→ **Action item**: Repeat each entry below without omitting a single word.

→ **Records supplied**:
(** Sorted as [slices.IsSorted] has it, and no address twice. *)
Fixpoint addresses_ok (previous : option string) (l : list string) : bool :=
  match l with
  | [] => true
  | raw :: l =>
      valid_address raw && match previous with Some p => match String.compare p raw with Lt => true | _ => false end | None => true end
      && addresses_ok (Some raw) l
  end.

Definition Config_Validate (c : Config) : bool :=
  negb ((pc_CollectorUID c =? MaxUint32) || (pc_UploaderUID c =? MaxUint32) || (pc_UploaderGID c =? MaxUint32) || (pc_SharedGID c =? MaxUint32))
  && str_eqb (pc_Version c) ProfileVersion && str_eqb (pc_State c) "INSTALLED_READY"
  && serverPattern (pc_ServerID c) && connectorPattern (pc_ConnectorID c)
  && negb ((pc_CollectorUID c =? 0) || (pc_UploaderUID c =? 0) || (pc_UploaderGID c =? 0) || (pc_SharedGID c =? 0)
           || (pc_SharedGID c =? pc_UploaderGID c) || (pc_CollectorUID c =? pc_UploaderUID c))
  && digestPattern (pc_ArtifactSHA256 c) && negb (pc_PolicyGeneration c =? 0)
  && negb (length (pc_Addresses c) =? 0)%nat && (length (pc_Addresses c) <=? 8)%nat
  && addresses_ok None (pc_Addresses c).

Definition field (name : string) : string := in_quotes name ++ ":".

Definition config_tokens : list token :=
  [TLit ("{" ++ field "version"); TStr; TLit ("," ++ field "state"); TStr; TLit ("," ++ field "server_id"); TStr;
   TLit ("," ++ field "connector_id"); TStr; TLit ("," ++ field "collector_uid"); TNum 32; TLit ("," ++ field "uploader_uid"); TNum 32;
   TLit ("," ++ field "uploader_gid"); TNum 32; TLit ("," ++ field "shared_gid"); TNum 32; TLit ("," ++ field "artifact_sha256"); TStr;
   TLit ("," ++ field "policy_generation"); TNum 64; TLit ("," ++ field "addresses"); TStrs; TLit "}"].

Definition config_contents (c : Config) : list content :=
  [CStr (pc_Version c); CStr (pc_State c); CStr (pc_ServerID c); CStr (pc_ConnectorID c); CNum (pc_CollectorUID c); CNum (pc_UploaderUID c);
   CNum (pc_UploaderGID c); CNum (pc_SharedGID c); CStr (pc_ArtifactSHA256 c); CNum (pc_PolicyGeneration c); CStrs (pc_Addresses c)].

Definition config_of (vs : list content) : option (Config * list content) :=
  match vs with
  | CStr version :: CStr state :: CStr server :: CStr connector :: CNum collector :: CNum uploader :: CNum group :: CNum shared ::
    CStr artifact :: CNum generation :: CStrs addresses :: vs =>
      Some (MkConfig version state server connector collector uploader group shared artifact generation addresses, vs)
  | _ => None
  end.

(** [Encode]. *)
Definition EncodeConfig (c : Config) : option string :=
  if Config_Validate c then Some (render config_tokens (config_contents c)) else None.

(** [Decode]: reading what is not canonical does not give the same bytes again. *)
Definition DecodeConfig (data : string) : option Config :=
  if (slen data =? 0) || (MaxConfigBytes <? slen data) then None
  else match scan config_tokens data with
  | Some vs =>
      match config_of vs with
      | Some (c, []) => match EncodeConfig c with Some b => if str_eqb b data then Some c else None | None => None end
      | _ => None
      end
  | None => None
  end.

(** The machine integers of the fields. *)
Definition Config_typed (c : Config) : Prop :=
  0 ≤ pc_CollectorUID c ≤ 2 ^ 32 - 1 ∧ 0 ≤ pc_UploaderUID c ≤ 2 ^ 32 - 1 ∧ 0 ≤ pc_UploaderGID c ≤ 2 ^ 32 - 1
  ∧ 0 ≤ pc_SharedGID c ≤ 2 ^ 32 - 1 ∧ 0 ≤ pc_PolicyGeneration c ≤ 2 ^ 64 - 1.

(** ** Valid configurations round-trip *)

Lemma hex_unquoted s : str_forallb is_lower_hex s = true → unquoted s.
Proof.
  apply str_forallb_mono. intros c Hc. apply negb_true_iff, Ascii.eqb_neq. intros <-. by vm_compute in Hc.
Qed.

→ **Exercise result**:
(** Sorted as [slices.IsSorted] has it, and no address twice. *)
Fixpoint addresses_ok (previous : option string) (l : list string) : bool :=
  match l with
  | [] => true
  | raw :: l =>
      valid_address raw && match previous with Some p => match String.compare p raw with Lt => true | _ => false end | None => true end
      && addresses_ok (Some raw) l
  end.

Definition Config_Validate (c : Config) : bool :=
  negb ((pc_CollectorUID c =? MaxUint32) || (pc_UploaderUID c =? MaxUint32) || (pc_UploaderGID c =? MaxUint32) || (pc_SharedGID c =? MaxUint32))
  && str_eqb (pc_Version c) ProfileVersion && str_eqb (pc_State c) "INSTALLED_READY"
  && serverPattern (pc_ServerID c) && connectorPattern (pc_ConnectorID c)
  && negb ((pc_CollectorUID c =? 0) || (pc_UploaderUID c =? 0) || (pc_UploaderGID c =? 0) || (pc_SharedGID c =? 0)
           || (pc_SharedGID c =? pc_UploaderGID c) || (pc_CollectorUID c =? pc_UploaderUID c))
  && digestPattern (pc_ArtifactSHA256 c) && negb (pc_PolicyGeneration c =? 0)
  && negb (length (pc_Addresses c) =? 0)%nat && (length (pc_Addresses c) <=? 8)%nat
  && addresses_ok None (pc_Addresses c).

Definition field (name : string) : string := in_quotes name ++ ":".

Definition config_tokens : list token :=
  [TLit ("{" ++ field "version"); TStr; TLit ("," ++ field "state"); TStr; TLit ("," ++ field "server_id"); TStr;
   TLit ("," ++ field "connector_id"); TStr; TLit ("," ++ field "collector_uid"); TNum 32; TLit ("," ++ field "uploader_uid"); TNum 32;
   TLit ("," ++ field "uploader_gid"); TNum 32; TLit ("," ++ field "shared_gid"); TNum 32; TLit ("," ++ field "artifact_sha256"); TStr;
   TLit ("," ++ field "policy_generation"); TNum 64; TLit ("," ++ field "addresses"); TStrs; TLit "}"].

Definition config_contents (c : Config) : list content :=
  [CStr (pc_Version c); CStr (pc_State c); CStr (pc_ServerID c); CStr (pc_ConnectorID c); CNum (pc_CollectorUID c); CNum (pc_UploaderUID c);
   CNum (pc_UploaderGID c); CNum (pc_SharedGID c); CStr (pc_ArtifactSHA256 c); CNum (pc_PolicyGeneration c); CStrs (pc_Addresses c)].

Definition config_of (vs : list content) : option (Config * list content) :=
  match vs with
  | CStr version :: CStr state :: CStr server :: CStr connector :: CNum collector :: CNum uploader :: CNum group :: CNum shared ::
    CStr artifact :: CNum generation :: CStrs addresses :: vs =>
      Some (MkConfig version state server connector collector uploader group shared artifact generation addresses, vs)
  | _ => None
  end.

(** [Encode]. *)
Definition EncodeConfig (c : Config) : option string :=
  if Config_Validate c then Some (render config_tokens (config_contents c)) else None.

(** [Decode]: reading what is not canonical does not give the same bytes again. *)
Definition DecodeConfig (data : string) : option Config :=
  if (slen data =? 0) || (MaxConfigBytes <? slen data) then None
  else match scan config_tokens data with
  | Some vs =>
      match config_of vs with
      | Some (c, []) => match EncodeConfig c with Some b => if str_eqb b data then Some c else None | None => None end
      | _ => None
      end
  | None => None
  end.

(** The machine integers of the fields. *)
Definition Config_typed (c : Config) : Prop :=
  0 ≤ pc_CollectorUID c ≤ 2 ^ 32 - 1 ∧ 0 ≤ pc_UploaderUID c ≤ 2 ^ 32 - 1 ∧ 0 ≤ pc_UploaderGID c ≤ 2 ^ 32 - 1
  ∧ 0 ≤ pc_SharedGID c ≤ 2 ^ 32 - 1 ∧ 0 ≤ pc_PolicyGeneration c ≤ 2 ^ 64 - 1.

(** ** Valid configurations round-trip *)

Lemma hex_unquoted s : str_forallb is_lower_hex s = true → unquoted s.
Proof.
  apply str_forallb_mono. intros c Hc. apply negb_true_iff, Ascii.eqb_neq. intros <-. by vm_compute in Hc.
Qed.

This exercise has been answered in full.